Die Geschichte beschreibt einen entscheidenden Moment im Leben des verkannten Komponisten Marius Brandt. Ihm werden auf geheimnisvollen Wegen Notenblätter mit Melodiefragmenten zugespielt, die sein Interesse erwecken und die er in seine eigenen Kompositionen einarbeitet. Bei darauf folgenden Aufführungen werden damit im Konzertsaal unerwartet extreme Reaktionen auslöst, einige Hörer und auch andere Personen kommen dabei ums Leben. Neben dieser mysteriösen, äußerst spannenden Hauptgeschichte geht es nebenbei auch noch um das Verhältnis zu seiner amerikanischen Freundin June, seine ohnmächtige Position innerhalb des deutschen Musikkulturbetriebs, seine kulturpolitischen Ansichten (Zwölftonmusik, Adorno, Donaueschingen) und kompositionstechnische Arbeitsweisen der Hauptfigur Brandt. In einer Parallelhandlung wird über mehrere Jahrhunderte hinweg in der Erzählweise eines historischen Romans die voltenreiche Überlieferungsgeschichte der erwähnten Melodienaufzeichnungen erzählt. Die verschiedenen Handlungsstränge münden am Schluss in ein spektakuläres, surreales Finale. „Alles ist gut“ ist im besten Sinne ein inspirierter und inspirierender post-moderner Roman, der neben der hochamüsanten und fesselnden Geschichte einige sehr intelligente und meinungsstarke Exkurse abhandelt.

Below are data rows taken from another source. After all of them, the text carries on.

(* ===== verification/Time.v ===== *)
(** * Time: [src/src/sdhs/Common/Time.c]

    Differences of time are nanoseconds in 64 bits, converted to seconds and
    microseconds through doubles.  The doubles that occur are integers, or the
    quotient of one by a power of ten that is cut at once; so a double is the
    integer it holds, rounded to 53 significant bits, ties to even. *)

From S2P Require Import Prelude.
#[local] Open Scope Z_scope.

(** ** Doubles *)

(** The integer nearest to [num / den], ties to even. *)
Definition round_div (num den : Z) : Z :=
  let q := num / den in
  let r := num mod den in
  if 2 * r <? den then q
  else if den <? 2 * r then q + 1
  else if Z.even q then q else q + 1.

(** The double nearest to the integer [n]. *)
Definition double_of_nonneg (n : Z) : Z :=
  if n <? 2 ^ 53 then n
  else let ulp := 2 ^ (Z.log2 n - 52) in round_div n ulp * ulp.

Definition to_double (n : Z) : Z :=
  if n <? 0 then - double_of_nonneg (- n) else double_of_nonneg n.

(** [(u64)(d / k)]: the quotient of the doubles [d >= 0] and [k > 0], rounded to
    53 significant bits, then cut.  [s] binary places make the quotient a
    53-bit integer. *)
Definition quotient_places (d k : Z) : Z :=
  let s := 52 - (Z.log2 d - Z.log2 k) in
  if d * 2 ^ Z.max s 0 <? k * 2 ^ Z.max (- s) 0 * 2 ^ 52 then s + 1 else s.

Definition div_trunc (d k : Z) : Z :=
  if d =? 0 then 0 else
  let s := quotient_places d k in
  let m := round_div (d * 2 ^ Z.max s 0) (k * 2 ^ Z.max (- s) 0) in
  m * 2 ^ Z.max (- s) 0 / 2 ^ Z.max s 0.

(** [(u64)d]: out of range it is undefined. *)
Definition double_to_u64 (d : Z) : option Z := if (0 <=? d) && (d <? 2 ^ 64) then Some d else None.

(** ** The functions *)

Record timespec := mkTimespec { tv_sec : Z; tv_nsec : Z }.

Definition SDB_TIME_S (s : Z) : Z := to_double (to_double s * 10 ^ 9).
Definition SDB_TIME_MS (ms : Z) : Z := to_double (to_double ms * 10 ^ 6).
Definition SDB_TIME_US (us : Z) : Z := to_double (to_double us * 10 ^ 3).

Definition SDB_TIME_TO_S (ns : Z) : Z := div_trunc (to_double ns) (10 ^ 9).
Definition SDB_TIME_TO_MS (ns : Z) : Z := div_trunc (to_double ns) (10 ^ 6).
Definition SDB_TIME_TO_US (ns : Z) : Z := div_trunc (to_double ns) (10 ^ 3).
Definition SDB_TIME_TO_NS (ns : Z) : option Z := double_to_u64 (to_double ns).

Definition SdbTimeNow (clock_gettime errno : Z) : Z := if negb (clock_gettime =? 0) then - errno else 0.
Definition SdbTimeMonotonic (clock_gettime : Z) : Z := if negb (clock_gettime =? 0) then -1 else 0.

Definition SdbTimeAdd (Timespec : timespec) (Delta : Z) : option timespec :=
  let sec := s64 (tv_sec Timespec + SDB_TIME_TO_S (to_double Delta)) in
  ns ← SDB_TIME_TO_NS Delta;
  let nsec := s64 (tv_nsec Timespec + ns mod 10 ^ 9) in
  Some (if 10 ^ 9 <=? to_double nsec then mkTimespec (s64 (sec + 1)) (Z.rem nsec (10 ^ 9))
        else mkTimespec sec nsec).

(** [Now]: what [clock_gettime] stores. *)
Definition SdbTimespecAbsolute (clock_gettime errno : Z) (Now : timespec) (Delta : Z) : option (Z * timespec) :=
  let Ret := SdbTimeNow clock_gettime errno in
  if negb (Ret =? 0) then Some (Ret, Now)
  else Timespec ← SdbTimeAdd Now Delta; Some (Ret, Timespec).

(** The difference, copied to [Diff] or printed. *)
Definition SdbTimePrintSpecDiffWT (StartTime EndTime : timespec) : timespec :=
  if tv_nsec EndTime <? tv_nsec StartTime then
    mkTimespec (s64 (s64 (tv_sec EndTime - tv_sec StartTime) - 1))
               (s64 (s64 (1000000000 + tv_nsec EndTime) - tv_nsec StartTime))
  else mkTimespec (s64 (tv_sec EndTime - tv_sec StartTime)) (s64 (tv_nsec EndTime - tv_nsec StartTime)).

Definition SdbTimespec (Delta : Z) : option timespec :=
  ns ← SDB_TIME_TO_NS Delta;
  Some (mkTimespec (SDB_TIME_TO_S Delta) (ns mod 10 ^ 9)).

(** Seconds and microseconds. *)
Definition SdbTimeval (Delta : Z) : Z * Z :=
  (SDB_TIME_TO_S Delta, Z.land (SDB_TIME_TO_US Delta) (10 ^ 6)).

(** The double that each side of the comparison is computed as. *)
Definition total_double (t : timespec) : Z :=
  to_double (to_double (to_double (tv_sec t) * 10 ^ 9) + to_double (tv_nsec t)).

Definition SdbTimeoutExpired (Timeout Now : timespec) : bool :=
  let TimeoutNs := total_double Timeout in
  let NowNs := total_double Now in
  TimeoutNs <? NowNs.

(** With the result of [nanosleep] on the request. *)
Definition SdbSleep (nanosleep : timespec -> Z) (errno Delta : Z) : option Z :=
  Timespec ← SdbTimespec Delta;
  let Ret := nanosleep Timespec in
  Some (if negb (Ret =? 0) then - errno else Ret).

(** The instant, in nanoseconds. *)
Definition total (t : timespec) : Z := tv_sec t * 10 ^ 9 + tv_nsec t.
Definition normalised (t : timespec) : Prop := 0 <= tv_nsec t < 10 ^ 9.

(** ** Lemmas: rounding *)

Lemma round_div_bounds num den :
  0 < den -> 2 * (den * round_div num den) <= 2 * num + den /\ 2 * num - den <= 2 * (den * round_div num den).
Proof.
  intros Hd. unfold round_div. pose proof (Z.div_mod num den ltac:(lia)). pose proof (Z.mod_pos_bound num den Hd).
  set (q := num / den) in *. set (r := num mod den) in *.
  destruct (Z.ltb_spec (2 * r) den); [nia|]. destruct (Z.ltb_spec den (2 * r)); [nia|].
  destruct (Z.even q); nia.
Qed.

Lemma round_div_exact num den q : 0 < den -> num = q * den -> round_div num den = q.
Proof.
  intros Hd ->. unfold round_div. rewrite Z.div_mul, Z.mod_mul by lia.
  by rewrite (proj2 (Z.ltb_lt _ _)) by lia.
Qed.

Lemma round_div_mono x y den : 0 < den -> x <= y -> round_div x den <= round_div y den.
Proof.
  intros Hd Hxy. unfold round_div.
  pose proof (Z.div_mod x den ltac:(lia)). pose proof (Z.mod_pos_bound x den Hd).
  pose proof (Z.div_mod y den ltac:(lia)). pose proof (Z.mod_pos_bound y den Hd).
  pose proof (Z.div_le_mono x y den Hd Hxy).
  set (q := x / den) in *. set (r := x mod den) in *. set (q' := y / den) in *. set (r' := y mod den) in *.
  destruct (Z.eq_dec q q') as [E|E].
  - rewrite <- E in *. assert (r <= r') by nia. case_cmp; destruct (Z.even q); lia.
  - case_cmp; destruct (Z.even q), (Z.even q'); lia.
Qed.

(** An integer cannot be overtaken. *)
Lemma round_div_ge num den q : 0 < den -> q * den <= num -> q <= round_div num den.
Proof.
  intros Hd H. rewrite <- (round_div_exact (q * den) den q Hd eq_refl). by apply round_div_mono.
Qed.

Lemma round_div_le num den q : 0 < den -> num <= q * den -> round_div num den <= q.
Proof.
  intros Hd H. rewrite <- (round_div_exact (q * den) den q Hd eq_refl). by apply round_div_mono.
Qed.

Lemma round_div_lt num den q : 0 < den -> 2 * num < 2 * (q * den) - den -> round_div num den < q.
Proof. intros Hd H. pose proof (proj1 (round_div_bounds num den Hd)). nia. Qed.

Lemma log2_bounds n : 2 ^ 53 <= n ->
  2 ^ 53 * 2 ^ (Z.log2 n - 53) <= n < 2 ^ 53 * (2 * 2 ^ (Z.log2 n - 53)) /\ 53 <= Z.log2 n.
Proof.
  intros Hn. pose proof (Z.log2_spec n ltac:(lia)).
  assert (53 <= Z.log2 n) by (apply Z.log2_le_pow2; lia).
  rewrite <- (Z.pow_succ_r 2 (Z.log2 n - 53)), <- !Z.pow_add_r by lia.
  replace (53 + (Z.log2 n - 53)) with (Z.log2 n) by lia.
  by replace (53 + Z.succ (Z.log2 n - 53)) with (Z.succ (Z.log2 n)) by lia.
Qed.

Lemma to_double_small n : 0 <= n < 2 ^ 53 -> to_double n = n.
Proof.
  intros Hn. unfold to_double, double_of_nonneg.
  rewrite (proj2 (Z.ltb_ge n 0)) by lia. by rewrite (proj2 (Z.ltb_lt _ _)) by lia.
Qed.

(** The large integers, by their unit in the last place. *)
Definition ulp (n : Z) : Z := 2 ^ (Z.log2 n - 52).

Lemma to_double_large n :
  2 ^ 53 <= n -> to_double n = round_div n (ulp n) * ulp n /\ 2 ^ 52 * ulp n <= n < 2 ^ 53 * ulp n /\ 0 < ulp n.
Proof.
  intros Hn. destruct (log2_bounds n Hn) as [Hb Hl].
  assert (E : ulp n = 2 * 2 ^ (Z.log2 n - 53)).
  { unfold ulp. rewrite <- Z.pow_succ_r by lia. f_equal. lia. }
  assert (0 < 2 ^ (Z.log2 n - 53)) by (apply Z.pow_pos_nonneg; lia).
  split; [|lia]. unfold to_double, double_of_nonneg.
  rewrite (proj2 (Z.ltb_ge n 0)) by lia. by rewrite (proj2 (Z.ltb_ge n (2 ^ 53))) by lia.
Qed.

Lemma to_double_mono x y : 0 <= x -> x <= y -> to_double x <= to_double y.
Proof.
  intros Hx Hxy. destruct (Z.lt_ge_cases y (2 ^ 53)).
  { by rewrite !to_double_small by lia. }
  destruct (to_double_large y ltac:(done)) as (-> & Hy & Py).
  assert (Hlow : 2 ^ 52 * ulp y <= round_div y (ulp y) * ulp y).
  { apply Z.mul_le_mono_nonneg_r; [lia|]. apply round_div_ge; lia. }
  destruct (Z.lt_ge_cases x (2 ^ 53)).
  { rewrite to_double_small by lia.
    assert (2 <= ulp y) by (unfold ulp; destruct (log2_bounds y ltac:(done)); change 2 with (2 ^ 1) at 1; apply Z.pow_le_mono_r; lia).
    lia. }
  destruct (to_double_large x ltac:(done)) as (-> & Hx' & Px).
  pose proof (Z.log2_le_mono x y Hxy). destruct (Z.eq_dec (Z.log2 x) (Z.log2 y)) as [E|E].
  - assert (Eu : ulp x = ulp y) by (unfold ulp; by rewrite E). rewrite Eu in *.
    apply Z.mul_le_mono_nonneg_r; [lia|]. by apply round_div_mono.
  - trans (2 ^ 53 * ulp x).
    + apply Z.mul_le_mono_nonneg_r; [lia|]. apply round_div_le; lia.
    + etrans; [|exact Hlow]. destruct (log2_bounds x ltac:(done)).
      assert (2 * ulp x <= ulp y); [|lia]. unfold ulp. rewrite <- Z.pow_succ_r by lia.
      apply Z.pow_le_mono_r; lia.
Qed.

(** The error is at most half a unit. *)
Lemma to_double_error n b : 0 <= n < 2 ^ b -> 53 <= b -> - 2 ^ (b - 54) <= to_double n - n <= 2 ^ (b - 54).
Proof.
  intros Hn Hb. assert (0 < 2 ^ (b - 54) \/ b = 53) as [Hp| ->]
    by (destruct (Z.eq_dec b 53); [by right|left; apply Z.pow_pos_nonneg; lia]).
  2:{ rewrite to_double_small by lia. cbn. lia. }
  destruct (Z.lt_ge_cases n (2 ^ 53)); [rewrite to_double_small; lia|].
  destruct (to_double_large n ltac:(done)) as (-> & Hr & Hu).
  destruct (log2_bounds n ltac:(done)) as [_ Hl].
  assert (Hlog : Z.log2 n < b) by (apply Z.log2_lt_pow2; lia).
  pose proof (round_div_bounds n (ulp n) Hu).
  assert (ulp n <= 2 * 2 ^ (b - 54)); [|lia].
  unfold ulp. destruct (Z.le_gt_cases 54 b).
  - rewrite <- Z.pow_succ_r by lia. apply Z.pow_le_mono_r; lia.
  - lia.
Qed.

Lemma to_double_multiple n t :
  0 <= t -> 0 <= n < 2 ^ (53 + t) -> (2 ^ t | n) -> to_double n = n.
Proof.
  intros Ht Hn [q Hq]. destruct (Z.lt_ge_cases n (2 ^ 53)); [apply to_double_small; lia|].
  destruct (to_double_large n ltac:(done)) as (-> & _ & Hu). destruct (log2_bounds n ltac:(done)) as [_ Hl].
  assert (Z.log2 n < 53 + t) by (apply Z.log2_lt_pow2; lia).
  assert (E : n = q * 2 ^ (t - (Z.log2 n - 52)) * ulp n).
  { unfold ulp. rewrite <- Z.mul_assoc, <- Z.pow_add_r by lia.
    by replace (t - (Z.log2 n - 52) + (Z.log2 n - 52)) with t by lia. }
  by rewrite (round_div_exact n (ulp n) _ Hu E).
Qed.

(** Doubles below 2^62 come in multiples of their unit, 512 at most. *)
Lemma to_double_idem n : 0 <= n < 2 ^ 62 -> 
  exists t, 0 <= t <= 9 /\ (2 ^ t | to_double n) /\ 0 <= to_double n < 2 ^ 53 * 2 ^ t + 1.
Proof.
  intros Hn. destruct (Z.lt_ge_cases n (2 ^ 53)).
  { exists 0. rewrite to_double_small by lia. change (2 ^ 0) with 1. split_and!; [lia|lia|by exists n; lia|lia|lia]. }
  destruct (to_double_large n ltac:(done)) as (-> & Hr & Hu). destruct (log2_bounds n ltac:(done)) as [_ Hl].
  assert (Z.log2 n < 62) by (apply Z.log2_lt_pow2; lia).
  exists (Z.log2 n - 52). fold (ulp n). split_and!; [lia|lia|by exists (round_div n (ulp n))| |].
  - apply Z.mul_nonneg_nonneg; [|lia]. apply round_div_ge; lia.
  - assert (round_div n (ulp n) <= 2 ^ 53) by (apply round_div_le; lia). nia.
Qed.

Krausser zieht alle Register seines schreiberischen Könnens und brilliert mit überwältigendem Sprachwitz, geistreichem Storytelling, wohl platzierter Musikbetriebskritik und darüber hinaus mit einem tadellosen, sehr einnehmenden Stil. Kleine Leseprobe:

„Wenn man fleißig ist, kann man an einem Tag eine Minute Musik für kleines Orchester schreiben. Na, seien wir ehrlich. Wenn man richtig fleißig ist, also unter dem Einfluss von Drogen und Folterknechten steht, kann man auch zehn Minuten schaffen. Im Falle von Minimal Music wären es noch einige mehr, weil man vieles mit einem einzigen Mausklick kopieren kann. (…)“ (S. 27)

Fazit: Der Roman ist selbstbewusst, treffsicher, eigenständig, kurios, frech, mutig, verwirrend, psychologisch, narzisstisch, temporeich, drastisch, brutal, energisch und genau deswegen sehr empfehlenswert, für Kenner, Komponisten und Musiker Neuer Musik vermutlich besonders mitreißend bzw. amüsant.

„Alles ist gut“ erscheint im Berlin Verlag, hat 240 Seiten und kostet gebunden 20 €.